The origins of civil forfeiture are often traced back to the British Navigation Acts, a series of maritime laws created in the mid-17th century. To distinguish between trading vessels, it mandated that all ships importing or exporting goods should bear the British flag; any ship that did not do so — regardless of whether or not it broke the law — could be immediately seized.

Settlers in the American colonies saw such forfeiture laws as “unreasonable searches and seizures which deprived persons of life, liberty, or property, without due process.” Nonetheless, Congress adopted its own version of civil forfeiture, allowing government officials to seize the property of anyone who failed to pay his or her taxes. Over the next few centuries, the government only sporadically utilized civil forfeiture — though various derivations of these laws allowed authorities to seize property without a criminal conviction.

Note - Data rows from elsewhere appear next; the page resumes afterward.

Example builder_script_few_shot :
  few_shot_query
  = Ok (Query.mk
          ("Input: What is Python?" ++ nl ++ "Output: Python is a programming language."
           ++ nl ++ nl
           ++ "Input: What is Java?" ++ nl ++ "Output: Java is a programming language."
           ++ nl ++ nl
           ++ "Input: What is C++?" ++ nl ++ "Output:")
          (PyFloat float_0_7) (PyInt 50)).
Proof. vm_compute. reflexivity. Qed.

Example builder_script_no_shot :
  no_shot_query
  = Ok (Query.mk "What is the capital of France?" (PyFloat float_1_0) (PyInt 20)).
Proof. vm_compute. reflexivity. Qed.

Lemma few_shot_lines_nonempty (exs : list Example) (p : string) :
  few_shot_lines exs p <> [].
Proof. destruct exs; discriminate. Qed.

Lemma few_shot_text_cons (ex : Example) (rest : list Example) (p : string) :
  few_shot_text (ex :: rest) p
  = render_example ex ++ nl ++ nl ++ few_shot_text rest p.
Proof.
  unfold few_shot_text, render_example. cbn [few_shot_lines example_lines app].
  rewrite !join_cons by (try apply few_shot_lines_nonempty; discriminate).
  autorewrite with str. reflexivity.
Qed.

(** What [build] concatenates when there are examples is the few-shot text
    of the specification. *)
Lemma join_examples_few_shot (ex : Example) (rest : list Example) (p : string) :
  join (nl ++ nl) (map render_example (ex :: rest))
    ++ nl ++ nl ++ "Input: " ++ p ++ nl ++ "Output:"
  = few_shot_text (ex :: rest) p.
Proof.
  revert ex. induction rest as [|ex' rest IH]; intros ex.
  - rewrite few_shot_text_cons. unfold few_shot_text, join. cbn.
    autorewrite with str. reflexivity.
  - rewrite few_shot_text_cons, <- IH.
    change (map render_example (ex :: ex' :: rest))
      with (render_example ex :: map render_example (ex' :: rest)).
    rewrite join_cons by discriminate.
    autorewrite with str. reflexivity.
Qed.

(** [build] returns, does not raise, leaves the accumulator as it was, and
    the Query it returns has the prompt text of the specification. *)
Lemma build_spec (self : QueryBuilder.t) :
  build self
  = (Ok (Query.mk (expected_prompt (examples self) (prompt self))
                  (temperature self) (max_tokens self)),
     self).
Proof.
  unfold build, bind, get, ret, expected_prompt.
  destruct self as [p t m [|ex rest]];
    cbn [examples prompt temperature max_tokens truthy].
  - reflexivity.
  - now rewrite join_examples_few_shot.
Qed.

(** Calls that only tune the temperature and the token count return, and
    leave the prompt and the examples as they were. *)
Lemma exec_all_tunes_only (cs : list call) (self : QueryBuilder.t) :
  forallb tunes_only cs = true ->
  exists t m,
    exec_all cs self
    = (Ok tt, {| prompt := prompt self; temperature := t; max_tokens := m;
                 examples := examples self |}).
Proof.
  revert self. induction cs as [|c cs IH]; intros self Hcs.
  - exists (temperature self), (max_tokens self). now destruct self.
  - cbn [forallb] in Hcs. apply andb_prop in Hcs as [Hc Hcs].
    destruct c as [p | t | n | i o]; try discriminate Hc.
    + set (self' := {| prompt := prompt self; temperature := t;
                       max_tokens := max_tokens self;
                       examples := examples self |}).
      change (exec_all (SetTemperature t :: cs) self) with (exec_all cs self').
      destruct (IH self' Hcs) as (t' & m' & ->). eauto.
    + set (self' := {| prompt := prompt self; temperature := temperature self;
                       max_tokens := n;
                       examples := examples self |}).
      change (exec_all (SetMaxTokens n :: cs) self) with (exec_all cs self').
      destruct (IH self' Hcs) as (t' & m' & ->). eauto.
Qed.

While the police only occasionally took advantage of civil forfeiture in the early 20th century, it truly exploded in popularity in the 1980s, with the rise of the War on Drugs. In 1984, President Reagan enacted the Comprehensive Crime Control Act, which enhanced the ability of police officers to seize cash from anyone and everyone suspected of a drug crime. The goal was to systematically dismantle the drug world by seizing cash. 

In the zeal of this anti-drug atmosphere, the low burden of proof required of civil forfeiture seizures was seen as an asset.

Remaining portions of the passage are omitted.